DiData claims strategy eases margin pressure
Services giant believes single European region will offer wide-reaching benefits to the firm
IT services giant Dimension Data (DiData) has claimed its move to consolidate its UK and continental European business regions is not an exercise in cost cutting.
However, Russell Bolan, chief executive of DiData Europe, did admit that the move would enable it to reduce margin pressure.
“This will leverage our pan-European footplate and ensure we are able to more readily meet customer needs. It will also enable us to build vertical teams around clients and to reduce margin pressure,” he said.
The move will create a single European region for the firm, now known as Dimension Data Europe.
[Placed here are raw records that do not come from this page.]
(** C7.  In a fixed-price auction of [n] players, once the seller has set a
    price (positive, a multiple of 1000) and the others have declined in
    turn, the last decline resolves the auction with the seller as winner at
    the asking price, and nothing resolves it before.  In a game that holds
    the auction before that last decline, [handle_pass] settles it by
    putting the card on the seller's pile and dropping the auction, with
    every balance as it was, and then advances the turn; [handle_pass]
    returns, and while some player still holds a card (so that no round ends
    and pays out) the balances of the game it returns are those of before. *)
Theorem fixed_price_nobody_accepts :
  forall (n s the_price : Z) (c : Cards.Card) (dc : option Cards.Card),
    2 <= n -> 0 <= s < n -> 0 < the_price -> the_price mod 1000 = 0 ->
    let a0 := Auction.new_auction Cards.t_fixed_price s c n dc in
    let set_price := (s, Auction.a_set_price, the_price) in
    let last := (s + (n - 1)) mod n in
    fst (AuctionSpec.play a0 (set_price :: AuctionSpec.declines n s 1 n))
      = repeat (None, None) (Z.to_nat (n - 1))
        ++ [(None, Some (Auction.mkResult s the_price s))]
    /\ forall g,
        game_wf g -> board_below_five g -> Game.num_players g = n ->
        Game.current_auction g
          = Some (snd (AuctionSpec.play a0
                         (set_price :: AuctionSpec.declines n s 1 (n - 1)))) ->
        let g1 := kept_by_seller g s c in
        Game.handle_pass g last
          = Game.after [Game.ev_bid_update last 0;
                        Game.ev_auction_result s the_price c]
                       (Game._advance_turn g1)
        /\ map Game.money (Game.players g1) = map Game.money (Game.players g)
        /\ (exists g2 evs, Game.handle_pass g last = Some (g2, evs))
        /\ (has_cards g = true ->
            forall g2 evs, Game.handle_pass g last = Some (g2, evs) ->
                           map Game.money (Game.players g2)
                           = map Game.money (Game.players g)).
Proof.
  intros n s the_price c dc Hn Hs Hpos Hmod a0 set_price last.
  destruct (set_fixed_price_declined n s the_price c Hn Hs dc Hpos Hmod)
    as (a1 & E1 & Hd1).
  fold a0 in E1.
  destruct (play_declines_open n s the_price c Hn Hs (Z.to_nat (n - 2)) 0 a1
              ltac:(lia) ltac:(lia) Hd1) as [Eouts Hd2].
  replace (0 + 1 + Z.of_nat (Z.to_nat (n - 2))) with (n - 1) in * by lia.
  replace (0 + Z.of_nat (Z.to_nat (n - 2))) with (n - 2) in Hd2 by lia.
  change (0 + 1) with 1 in *.
  set (a2 := snd (AuctionSpec.play a1 (AuctionSpec.declines n s 1 (n - 1)))) in *.
  destruct (decline_in_turn n s the_price c Hn Hs (n - 2) a2 ltac:(lia) ltac:(lia) Hd2)
    as (a3 & E3 & Ht3 & Hc3 & _).
  replace (n - 2 + 2 =? n) with true in E3 by (symmetry; lia).
  replace (n - 2 + 1) with (n - 1) in E3 by lia. fold last in E3.
  assert (snd (AuctionSpec.play a0
                 (set_price :: AuctionSpec.declines n s 1 (n - 1))) = a2) as Ea2.
  { subst set_price. cbn [AuctionSpec.play]. rewrite E1.
    subst a2. destruct (AuctionSpec.play a1 _). reflexivity. }
  split.
  - assert (AuctionSpec.declines n s 1 n
            = AuctionSpec.declines n s 1 (n - 1) ++ [(last, Auction.a_pass, 0)])
      as ->.
    { unfold AuctionSpec.declines.
      assert (range 1 n = range 1 (n - 1) ++ [n - 1]) as ->
        by (rewrite <- range_snoc by lia; f_equal; lia).
      rewrite map_app. reflexivity. }
    assert (forall script a x,
               fst (AuctionSpec.play a (script ++ [x]))
               = fst (AuctionSpec.play a script)
                 ++ fst (AuctionSpec.play (snd (AuctionSpec.play a script)) [x]))
      as Happ.
    { induction script as [|[[p act] amt] rest IH]; intros a x.
      - reflexivity.
      - cbn [app AuctionSpec.play].
        destruct (Auction.process_action a p act amt) as [[e r] a'].
        specialize (IH a' x).
        destruct (AuctionSpec.play a' (rest ++ [x])) as [o1 b1].
        destruct (AuctionSpec.play a' rest) as [o2 b2]. simpl in *.
        now rewrite IH. }
    change (set_price :: AuctionSpec.declines n s 1 (n - 1)
              ++ [(last, Auction.a_pass, 0)])
      with ((set_price :: AuctionSpec.declines n s 1 (n - 1))
              ++ [(last, Auction.a_pass, 0)]).
    rewrite Happ, Ea2. cbn [AuctionSpec.play]. rewrite E3. cbn [fst].
    subst set_price. cbn [AuctionSpec.play]. rewrite E1.
    fold a2. destruct (AuctionSpec.play a1 _) as [outs b] eqn:Ep.
    cbn [fst snd] in *. rewrite Eouts.
    replace (Z.to_nat (n - 1)) with (S (Z.to_nat (n - 2))) by lia.
    reflexivity.
  - intros g Hwf Hb Hnum Hauc g1. rewrite Ea2 in Hauc.
    pose proof Hwf as (Hlen & _).
    assert (0 <= last < n) as Hlast by (apply Z.mod_pos_bound; lia).
    destruct (py_get_in_range (Game.players g) last ltac:(lia)) as [pl Hpl].
    assert (Game.handle_pass g last
            = Game.after [Game.ev_bid_update last 0;
                          Game.ev_auction_result s the_price c]
                         (Game._advance_turn g1)) as Hpass.
    { unfold Game.handle_pass. rewrite Hauc, E3, Ht3, Hpl.
      unfold Game.resolve_if, Game._resolve_auction. fields.
      unfold Game.settle_auction. fields.
      cbn [Auction.winner_index Auction.res_seller_index Auction.price].
      rewrite (py_index_in_range (length (Game.players g)) s) by lia.
      rewrite Z.eqb_refl. cbn [negb]. rewrite Hc3.
      unfold Game.after. subst g1. unfold kept_by_seller.
      destruct (Game._advance_turn _) as [[g' e']|]; reflexivity. }
    assert (map Game.money (Game.players g1) = map Game.money (Game.players g))
      as Hmoney.
    { subst g1. unfold kept_by_seller. fields.
      now apply map_money_update. }
    split; [exact Hpass|]. split; [exact Hmoney|]. split.
    + destruct (handle_pass_good g last Hwf Hb ltac:(lia))
        as (g2 & evs & E & _). eauto.
    + intros Hcards g2 evs E. rewrite Hpass in E.
      apply after_Some in E. destruct E as (e0 & E & _).
      rewrite (_advance_turn_players g1 g2 e0); [exact Hmoney| |exact E].
      unfold has_cards in *. subst g1. unfold kept_by_seller. fields.
      rewrite existsb_update; [exact Hcards|reflexivity].
Qed.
The company claimed that the new structure would offer advantages.
“Operations with partners will improve as they will have greater transparency and can leverage other pan-European benefits, such as a faster decision process.
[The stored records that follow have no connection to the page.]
(** A dictionary without one of the five keys stops the loop. *)
Lemma for_each_store_letter_missing now ds :
  forall s, batch_fields ds = None ->
            exists e, for_each (store_letter now) ds s = Raise e.
Proof.
  induction ds as [|d ds IH]; intros s; cbn [batch_fields for_each]; [discriminate|].
  destruct (letter_fields d) as [n|] eqn:E.
  - rewrite (store_letter_fields _ _ _ _ E).
    destruct (batch_fields ds); [discriminate|]. intros _.
    destruct (bindable (nl_url n)); [|cbn; eauto].
    cbn [mbind result_bind]. apply IH. reflexivity.
  - intros _. destruct (store_letter_missing now s d E) as [e ->]. cbn. eauto.
Qed.

(** So does a URL the query cannot bind. *)
Lemma for_each_store_letter_unbindable now ds :
  forall s ns, batch_fields ds = Some ns ->
    forallb (fun n => bindable (nl_url n)) ns = false ->
    exists e, for_each (store_letter now) ds s = Raise e.
Proof.
  induction ds as [|d ds IH]; intros s ns; cbn [batch_fields for_each].
  - intros [= <-]. discriminate.
  - destruct (letter_fields d) as [n|] eqn:E; [|discriminate].
    destruct (batch_fields ds) as [ns'|] eqn:Eb; [|discriminate].
    intros [= <-]. cbn [forallb]. rewrite (store_letter_fields _ _ _ _ E).
    destruct (bindable (nl_url n)); [|cbn; eauto].
    cbn [andb mbind result_bind]. now apply IH.
Qed.
(** * YouTube-TTS-Generator: the browser client and the speech relay

    A shallow embedding of [src/script.js], which holds two programs:
    - the browser script (lines 1-242): [generateAudio], [downloadAudio]
      and the four panel helpers, all working on the page's elements and
      on the module variable [currentAudioBlob];
    - the serverless function (lines 243-464): [handler], which checks the
      request, builds [googleRequestBody], calls the speech provider once
      and answers with the decoded audio or with a JSON error.

    JavaScript values are an inductive type, numbers are IEEE-754 doubles
    (primitive floats), exceptions are an explicit result type, and the
    mutable objects ([res], the page, the console, the network) are a state
    threaded through a small state-and-exception monad.

    Strings are [string]: one [ascii] stands for one UTF-16 code unit, so
    the development covers the strings whose code units are below 256. *)

From Stdlib Require Import ZArith NArith Lia List Bool.
From Stdlib Require Import Strings.String Strings.Ascii Strings.Byte.
From Stdlib Require Import Numbers.DecimalString.
From Stdlib Require Numbers.DecimalPos Numbers.DecimalZ.
From Stdlib Require Import Floats.PrimFloat.
From stdpp Require Import base option list gmap strings.
Import ListNotations.

Local Open Scope string_scope.

(** ** JavaScript values, truthiness, exceptions *)

Module Js.

#[local] Set Warnings "-register-all".

(** A value as [JSON.parse] or a property read can produce it. An object
    is the list of its own properties, first match wins. *)
Inductive JsVal : Type :=
| JUndefined
| JNull
| JBool (b : bool)
| JNum (x : float)
| JStr (s : string)
| JArr (items : list JsVal)
| JObj (fields : list (string * JsVal)).

(** ToBoolean: [undefined], [null], [false], [0], [-0], [NaN] and the
    empty string are falsy, everything else is truthy. *)
Definition truthy (v : JsVal) : bool :=
  match v with
  | JUndefined | JNull => false
  | JBool b => b
  | JNum x => negb (PrimFloat.eqb x 0%float || negb (PrimFloat.eqb x x))
  | JStr s => negb (String.eqb s "")
  | JArr _ | JObj _ => true
  end.

(** [a || b] *)
Definition or_else (a b : JsVal) : JsVal := if truthy a then a else b.

Definition is_nullish (v : JsVal) : bool :=
  match v with JUndefined | JNull => true | _ => false end.

(** A thrown [Error] object: its constructor name and its [message]. *)
Record JsError : Type := mkError { err_name : string; message : string }.

Inductive Exc (A : Type) : Type :=
| Ok (a : A)
| Throw (e : JsError).
Arguments Ok {A} a.
Arguments Throw {A} e.

Fixpoint assoc (k : string) (fs : list (string * JsVal)) : option JsVal :=
  match fs with
  | [] => None
  | (k', v) :: rest => if String.eqb k k' then Some v else assoc k rest
  end.
Lemma dev_handle_read_write_ongoing_io_witness :
  ld_ongoing_io (w_dev (snd (dev_handle_read_write world_read_no_memory))) = true /\
  ld_op_status (w_dev (snd (dev_handle_read_write world_read_no_memory)))
    = PHO_DEV_OP_ST_MOUNTED /\
  ld_sub_request (w_dev (snd (dev_handle_read_write world_read_no_memory))) = None.
Proof.
  destruct (dev_handle_read_write_ongoing_io world_read_no_memory)
    as (_ & H & _).
  split; [vm_compute; reflexivity|].
  apply H; vm_compute; reflexivity.
Defined.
“Our strategy is around profitable growth, primarily through organic means, but when we do acquire, it is to take advantage of intellectual property,” Bolan added.
In 2000, DiData acquired US-based network services provider TimeBridge Technologies for $135m, as well as Australian integrator SecureData Group last year.
Kurt Lyall, analyst at First Partner, said: “The amalgamation will be to drive out unnecessary overheads and to align DiData’s business with customers that have a similar pan-European footplate.
“There is softness in this market, and businesses are trying to recoup lost margins. There is also a lot more competition in it nowadays.”
Seperately, DiData signed an agreement with Avaya last week. DiData claimed this would help it grow in the contact centre and IP telephony sectors and provide the integration skills for telephony applications for enhanced services.
Buddie Ceronie, vice-president of Avaya UK, Ireland and South Africa, said: “By partnering with Dimension Data we can deliver these skills and systems to customers in the UK.”
Last year DiData also announced plans to grow business through a combination of “blue collar” consulting and deals with niche technology players.